A single number is needed: how many lines of the data hold the word "Hlen".

(Stored data)
"""

(* ===== verification/SparseSound.v ===== *)
(** * Updates and soundness of the command index

    Compression, rebasing and insertion of proofs of the archived-command index
    of [crates/cymule-core/src/machine.rs] give the faithful proofs for the new
    contents.  When the hash inputs of the tree and of a proof do not collide, a
    proof that verifies against the root of the contents is faithful to them,
    and only the empty subtree has the hash of the empty subtree. *)

From S2P Require Import Prelude Identity CommandIndex IndexSound IndexUpdate CollectionHash.
From S2P Require Import SparseTree SparseProof.

Section Update.
Context `{Sha256}.

(** ** Materialisation and compression *)

(** The full-depth form of a well-formed proof. *)
Lemma materialized_Ok p depth :
  validate_shape p = Ok depth →
  ∃ m path, materialized p = Ok m ∧ full_path p = Ok path ∧ siblings m = path
    ∧ length path = COMMAND_INDEX_DEPTH ∧ Forall (λ s, is_sha256_id s = true) path
    ∧ match ip_value p with
      | Some _ => m = p
      | None => m = absence_proof COMMAND_INDEX_PROOF_VERSION (ip_command_id p)
                      COMMAND_INDEX_DEPTH path
      end.
Proof.
  intros Hs. pose proof (validate_shape_Ok _ _ Hs) as (Hlen & Hle & Hf & Hv).
  unfold materialized, full_path. rewrite Hs. cbn [mbind result_bind].
  destruct (ip_value p) as [v|] eqn:Hval.
  - destruct Hv as (-> & _). rewrite bool_decide_eq_true_2 by eauto. eauto 10.
  - rewrite bool_decide_eq_false_2 by (by intros []). rewrite Hlen.
    destruct (omitted_Ok depth Hle) as (om & Hom & Homl & Homf). cbn [orb].
    destruct (Nat.eqb_spec depth COMMAND_INDEX_DEPTH) as [->|Hne]; rewrite Hom; cbn [mbind result_bind].
    + rewrite Nat.sub_diag in Homl. destruct om; [|done]. cbn [app]. do 2 eexists.
      split_and!; [done..|]. unfold validate_shape, validate_shape_syntax in Hs. inv_ok. to_prop.
      destruct p as [ver cid val ed sib]. cbn in *. subst. by inv_ok.
    + do 2 eexists. split_and!; [done..| | |done].
      * rewrite length_app. lia.
      * by apply Forall_app.
Qed.

Lemma count_empty_spec es l :
  count_empty es l ≤ length l ∧ take (count_empty es l) l = take (count_empty es l) es
  ∧ ∀ s, l !! count_empty es l = Some s → es !! count_empty es l ≠ Some s.
Proof.
  revert es. induction l as [|s l IH]; intros es; cbn [count_empty].
  { split; [lia|]. split; [done|]. intros s Hs. by cbn in Hs. }
  destruct es as [|e es]; [split; [cbn; lia|]; by split|]. destruct (bool_decide_reflect (s = e)) as [->|Hne].
  - destruct (IH es) as (Hle & Ht & Hn). cbn [length take lookup list_lookup].
    split; [lia|]. split; [by rewrite Ht|done].
  - split; [cbn; lia|]. split; [done|]. cbn. congruence.
Qed.
(** One accepted update inserts the item of its entry. *)
Lemma apply_update_inserts c l r e update v r' :
  contents_wf c l → index_root c = Ok r →
  apply_command_index_update r (e, update) = Ok r' → command_index_entry_value e = Ok v →
  collision_free (tree_inputs c ++ proof_inputs update) →
  ∃ l' key, contents_wf ((entry_command_id e, v) :: c) l'
    ∧ index_root ((entry_command_id e, v) :: c) = Ok r'
    ∧ ip_command_id update = entry_command_id e ∧ ip_value update = None
    ∧ IndexValue_verify v = Ok () ∧ faithful update c l key.
Proof.
  intros Hw Hr Ha Hv Hcf. unfold apply_command_index_update in Ha.
  apply bind_Ok in Ha as ([] & Hreq & Ha). apply require_Ok in Hreq. to_prop.
  apply bind_Ok in Ha as ([] & Hver & Ha). rewrite Hv in Ha.
  cbn [mbind result_bind] in Ha.
  destruct (root_with_value_key update v r') as (key & Hk & Hvv); [done..|].
  pose proof (verified_faithful update c l r key Hw Hr Hk Hver Hcf) as Hf.
  destruct (insert_faithful update c l key v Hw Hf) as (l' & nodes & root & path & Hw' & _ & Hrv & Hroot & _);
    [done..|].
  rewrite Ha in Hrv. injection Hrv as <-.
  exists l', key. unfold entry_command_id. by replace (adm_command_id (entry_admission e)) with (ip_command_id update).
Qed.

(** An accepted sequence of updates extends the contents by its entries. *)
Lemma apply_updates_extend c l r entries updates items r' :
  contents_wf c l → index_root c = Ok r →
  try_fold apply_command_index_update r (zip entries updates) = Ok r' →
  length entries = length updates → archive_items entries = Ok items →
  collision_free (stage_inputs c items ++ update_inputs updates) →
  ∃ l', contents_wf (extend c items) l' ∧ index_root (extend c items) = Ok r'.
Proof.
  revert c l r updates items. induction entries as [|e entries IH]; intros c l r updates items Hw Hr Ha Hl Hi Hcf.
  - injection Hi as <-. destruct updates; [|done]. injection Ha as <-. by exists l.
  - destruct updates as [|u updates]; [done|]. injection Hl as Hl. cbn [zip zip_with try_fold] in Ha.
    apply bind_Ok in Ha as (r1 & Ha & Hrest). unfold archive_items in Hi. cbn [try_map] in Hi.
    apply bind_Ok in Hi as (x & Hx & Hi). apply bind_Ok in Hi as (items' & Hi & [= <-]).
    unfold entry_item in Hx. apply bind_Ok in Hx as (v & Hv & [= <-]).
    apply stage_collisions in Hcf as [Hcf1 Hcf].
    destruct (apply_update_inserts c l r e u v r1) as (l1 & key & Hw1 & Hr1 & _); [done..|].
    by apply (IH _ l1 r1 updates items').
Qed.
(* ===== verification/ArchiveMember.v ===== *)
(** * Persisted nodes, membership and the segment tree

    The nodes that a segment of [Archive] materialises are the ones by which the
    sparse tree grows, and [command_index_proof] proves the membership of an
    archived command over the entries that follow it.  Then the Merkle tree of a
    segment: paths that are produced verify, and a path that verifies ends in the
    leaf at its index.  When the hot tail of a machine is a chain of admitted
    commands with their complete batches, [Segment_new] accepts it together with
    the index updates that [sequential_command_index_updates] derives. *)

From S2P Require Import Prelude Identity CommandIndex IndexSound IndexUpdate Canonical Ir Model.
From S2P Require Import Events Chain Archive CollectionHash SparseTree SparseProof SparseSound.
From S2P Require Import SparseResolve ArchiveIndex.

Section Nodes.
Context `{Sha256}.

(** The node is identified by the hash of an input in [U]. *)
Definition node_known (U : list string) (n : MachineCommandIndexNode) : Prop :=
  match n with
  | Branch i d a b => ∃ depth, d = N.of_nat depth ∧ depth < COMMAND_INDEX_DEPTH
      ∧ command_index_node depth a b = Ok i ∧ node_input depth a b ∈ U
  | Member i key_id cid v => ∃ key, command_index_key cid = Ok key
      ∧ key_id = command_index_key_id key ∧ IndexValue_verify v = Ok ()
      ∧ i = input_hash (member_input key cid v) ∧ member_input key cid v ∈ U
  end.
Definition nodes_known (U : list string) (nodes : gmap string MachineCommandIndexNode) : Prop :=
  ∀ i n, nodes !! i = Some n → node_id_of n = i ∧ node_known U n.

"""

▸ Exercise response: 2